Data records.
[Start of Attachment]

(** C9 (Scenario A, nothing stored), as amended. When the storage can
    be read and holds no item, [loadData] returns, sets the current date
    to today and [isLoaded], and writes and logs nothing: the storage is
    as it was, still without the item. It leaves the checks as they
    are: all false at the first load of a component, and in every world
    of a component whose writes go through. *)
Theorem no_snapshot_no_write (now : Z) (w : World) :
  getItem_throws (localStorage w) = false ->
  snapshot w = None ->
  let w1 := after (loadData now) w in
  fst (loadData now w) = Normal tt
  /\ checks (app w1) = checks (app w)
  /\ lastDate (app w1) = getTodayString now
  /\ isLoaded (app w1) = true
  /\ localStorage w1 = localStorage w
  /\ writes w1 = writes w
  /\ console w1 = console w
  /\ snapshot w1 = None
  /\ (forall t0 : Z, app w = initialState t0 -> checks (app w1) = allFalse)
  /\ (reachable w -> setItem_throws (localStorage w) = false ->
      checks (app w1) = allFalse).
Proof.
  intros Hg Hs w1. subst w1. unfold after.
  rewrite loadData_no_snapshot; [| assumption | now rewrite Hs].
  simpl_world.
  repeat split; try reflexivity; try assumption.
  - intros t0 Ht0. now rewrite Ht0.
  - intros Hr Hst. now apply reachable_empty_store.
Qed.

(** What [loadData] does in every case once [getItem] has returned. *)
Lemma loadData_caught (now : Z) (w : World) :
  getItem_throws (localStorage w) = false ->
  let w1 := after (loadData now) w in
  fst (loadData now w) = Normal tt
  /\ isLoaded (app w1) = true
  /\ (console w1 = console w \/ exists e, console w1 = (console w ++ [e])%list)
  /\ (setItem_throws (localStorage w) = true ->
      localStorage w1 = localStorage w /\ writes w1 = writes w)
  /\ (forall s v d,
        snapshot w = Some s -> JSON_parse s = Some v ->
        JsVal.Get v "date" = Normal d -> d <> JStr (getTodayString now) ->
        setItem_throws (localStorage w) = true ->
        checks (app w1) = allFalse
        /\ lastDate (app w1) = getTodayString now
        /\ console w1 = (console w ++ [DOMException])%list).
Proof.
  intros Hg w1. subst w1. unfold after.
  destruct (load_cases now w) as [Ht | s Hs Ht Hp | s v e Hs Hp Hd | s v c Hs Hp Hd Hc
                                 | s v d Hs Hp Hd Hne].
  - rewrite loadData_no_snapshot by assumption. simpl_world.
    split; [reflexivity |]. split; [reflexivity |]. split; [now left |].
    split; [intros _; split; reflexivity |].
    intros s v d Hs Hp. rewrite Hs, (item_truthy_parsed _ _ Hp) in Ht.
    discriminate.
  - rewrite (loadData_not_json now w s) by assumption. simpl_world.
    split; [reflexivity |]. split; [reflexivity |]. split; [right; eauto |].
    split; [intros _; split; reflexivity |].
    intros s' v d Hs' Hp'. congruence.
  - rewrite (loadData_no_properties now w s v e) by assumption. simpl_world.
    split; [reflexivity |]. split; [reflexivity |]. split; [right; eauto |].
    split; [intros _; split; reflexivity |].
    intros s' v' d Hs' Hp' Hd'. congruence.
  - rewrite (loadData_same_day now w s v c) by assumption. simpl_world.
    split; [reflexivity |]. split; [reflexivity |]. split; [now left |].
    split; [intros _; split; reflexivity |].
    intros s' v' d Hs' Hp' Hd' Hne'. congruence.
  - rewrite (loadData_stale now w s v d) by assumption.
    destruct (setItem_throws (localStorage w)) eqn:Hst; simpl_world.
    + split; [reflexivity |]. split; [reflexivity |]. split; [right; eauto |].
      split; [intros _; split; reflexivity |].
      intros; repeat split; reflexivity.
    + split; [reflexivity |]. split; [reflexivity |]. split; [now left |].
      split; [discriminate |]. intros; discriminate.
Qed.

(** C4 (storage failures), as amended: in [loadData], once [getItem]
    has returned, a text that does not parse, a value without properties
    and a write that fails are caught inside the call and logged: it
    returns normally with [isLoaded] set; the text that does not parse
    is logged as one SyntaxError and the value without properties as one
    TypeError, with the state and the storage as they were; when the
    write fails the storage is as it was, the reset already made to the
    checks and the current date stays and one DOMException is logged;
    in the other cases nothing is logged. *)
Theorem loadData_catches (now : Z) (w : World) :
  getItem_throws (localStorage w) = false ->
  let w1 := after (loadData now) w in
  fst (loadData now w) = Normal tt
  /\ isLoaded (app w1) = true
  /\ (console w1 = console w \/ exists e, console w1 = (console w ++ [e])%list)
  /\ (setItem_throws (localStorage w) = true ->
      localStorage w1 = localStorage w /\ writes w1 = writes w)
  /\ (forall s v d,
        snapshot w = Some s -> JSON_parse s = Some v ->
        JsVal.Get v "date" = Normal d -> d <> JStr (getTodayString now) ->
        setItem_throws (localStorage w) = true ->
        checks (app w1) = allFalse
        /\ lastDate (app w1) = getTodayString now
        /\ console w1 = (console w ++ [DOMException])%list)
  /\ (forall s,
        snapshot w = Some s -> item_truthy (Some s) = true ->
        JSON_parse s = None ->
        console w1 = (console w ++ [SyntaxError])%list
        /\ checks (app w1) = checks (app w)
        /\ lastDate (app w1) = lastDate (app w)
        /\ localStorage w1 = localStorage w
        /\ writes w1 = writes w)
  /\ (forall s v,
        snapshot w = Some s -> JSON_parse s = Some v ->
        v = JNull \/ v = JUndefined ->
        console w1 = (console w ++ [TypeError])%list
        /\ checks (app w1) = checks (app w)
        /\ lastDate (app w1) = lastDate (app w)
        /\ localStorage w1 = localStorage w
        /\ writes w1 = writes w)
  /\ (item_truthy (snapshot w) = false -> console w1 = console w)
  /\ (forall s v d,
        snapshot w = Some s -> JSON_parse s = Some v ->
        JsVal.Get v "date" = Normal d ->
        d = JStr (getTodayString now) \/ setItem_throws (localStorage w) = false ->
        console w1 = console w).
Proof.
  intros Hg w1.
  destruct (loadData_caught now w Hg) as (H1 & H2 & H3 & H4 & H5).
  fold w1 in H2, H3, H4, H5.
  split; [exact H1 |]. split; [exact H2 |]. split; [exact H3 |].
  split; [exact H4 |]. split; [exact H5 |].
  subst w1. unfold after.
  split; [| split; [| split]].
  - intros s Hs Ht Hp. rewrite (loadData_not_json now w s) by assumption.
    simpl_world. repeat split; reflexivity.
  - intros s v Hs Hp Hv.
    rewrite (loadData_no_properties now w s v TypeError); try assumption.
    + simpl_world. repeat split; reflexivity.
    + destruct Hv as [-> | ->]; reflexivity.
  - intros Ht. rewrite loadData_no_snapshot by assumption. reflexivity.
  - intros s v d Hs Hp Hd Hcase.
    destruct (Get_Normal_any _ _ _ "checks" Hd) as [c Hc].
    assert (Hdec : d = JStr (getTodayString now) \/ d <> JStr (getTodayString now)).
    { destruct d as [| | b | x | d' | elems | props];
        try (right; discriminate).
      destruct (String.eqb_spec d' (getTodayString now)) as [-> | Hne];
        [now left | right; congruence]. }
    destruct Hdec as [-> | Hne].
    + now rewrite (loadData_same_day now w s v c).
    + destruct Hcase as [-> | Hst]; [contradiction |].
      rewrite (loadData_stale now w s v d) by assumption. now rewrite Hst.
Qed.
(** Both ends of the range are reached: bytes 00 80 give -1.0 and bytes
    ff 7f give 32767/32768. *)
Example decode_extremes :
  Np.decode Np.LittleEndian [Byte.x00; Byte.x80; Byte.xff; Byte.x7f]
  = Ok [f32_minus_one; f32_top].
Proof. vm_compute. reflexivity. Qed.

(** On a big-endian host the same bytes read differently. *)
Example decode_big_endian :
  Np.decode Np.BigEndian [Byte.x00; Byte.x80]
  = Ok [SFdiv Np.prec32 Np.emax32 (Np.float32_of_Z 128) Np.f32768].
Proof. vm_compute. reflexivity. Qed.

(** ** Assembly of the segments *)

Lemma join_space_separated (texts : list str) :
  join (lit " ") texts = space_separated texts.
Proof.
  unfold space_separated.
  induction texts as [|t texts IH]; [reflexivity|].
  destruct texts as [|t' texts].
  - cbn. rewrite app_nil_r. reflexivity.
  - change (join (lit " ") (t :: t' :: texts))
      with (t ++ lit " " ++ join (lit " ") (t' :: texts)).
    rewrite IH. reflexivity.
Qed.

Lemma lstrip_split (s : str) :
  exists pre, s = pre ++ lstrip s /\ all_space pre.
Proof.
  induction s as [|c s (pre & Hs & Hpre)].
  - exists []. split; [reflexivity|constructor].
  - cbn [lstrip]. destruct (isspace c) eqn:Hc.
    + exists (c :: pre). split; [cbn; congruence|constructor; assumption].
    + exists []. split; [reflexivity|constructor].
Qed.

Lemma lstrip_no_leading (s : str) : no_leading_space (lstrip s).
Proof.
  induction s as [|c s IH]; [exact I|].
  cbn [lstrip]. destruct (isspace c) eqn:Hc; [exact IH|exact Hc].
Qed.

Lemma rstrip_split (s : str) :
  exists post, s = rstrip s ++ post /\ all_space post.
Proof.
  destruct (lstrip_split (rev s)) as (pre & Hs & Hpre).
  exists (rev pre). split.
  - unfold rstrip. rewrite <- rev_app_distr, <- Hs, rev_involutive. reflexivity.
  - unfold all_space. apply Forall_forall. intros c Hc.
    apply list_elem_of_In, in_rev, list_elem_of_In in Hc.
    revert c Hc. apply Forall_forall. exact Hpre.
Qed.

Lemma rstrip_no_trailing (s : str) : no_trailing_space (rstrip s).
Proof.
  unfold no_trailing_space, rstrip. rewrite rev_involutive.
  apply lstrip_no_leading.
Qed.
Lemma wait_now (a : nat) (l : Proxy.Loop) :
  Proxy.now (Proxy.wait a l) = (Proxy.now l + total (backoffs a 1))%N
  /\ Proxy.waits (Proxy.wait a l) = Proxy.waits l ++ backoffs a 1
  /\ Proxy.fetches (Proxy.wait a l) = Proxy.fetches l
  /\ Proxy.response (Proxy.wait a l) = Proxy.response l
  /\ Proxy.lastError (Proxy.wait a l) = Proxy.lastError l.
Proof.
  unfold Proxy.wait, backoffs, backoff, total. cbn [seq flat_map].
  destruct (bool_decide (0 < a)); cbn; rewrite ?app_nil_r;
    repeat split; try reflexivity; lia.
Qed.

Lemma backoffs_S (a m : nat) :
  backoffs a (S m) = backoffs a 1 ++ backoffs (S a) m.
Proof. unfold backoffs. cbn [seq flat_map]. rewrite app_nil_r. reflexivity. Qed.

Lemma total_app (l1 l2 : list N) : total (l1 ++ l2) = (total l1 + total l2)%N.
Proof. unfold total. induction l1 as [|x l1 IH]; cbn; [reflexivity|]. rewrite IH. lia. Qed.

[End of Attachment]

Activity.
Looking at the records above, work out how many lines contain "Hcase". Give the number only.

Completed exercise.
2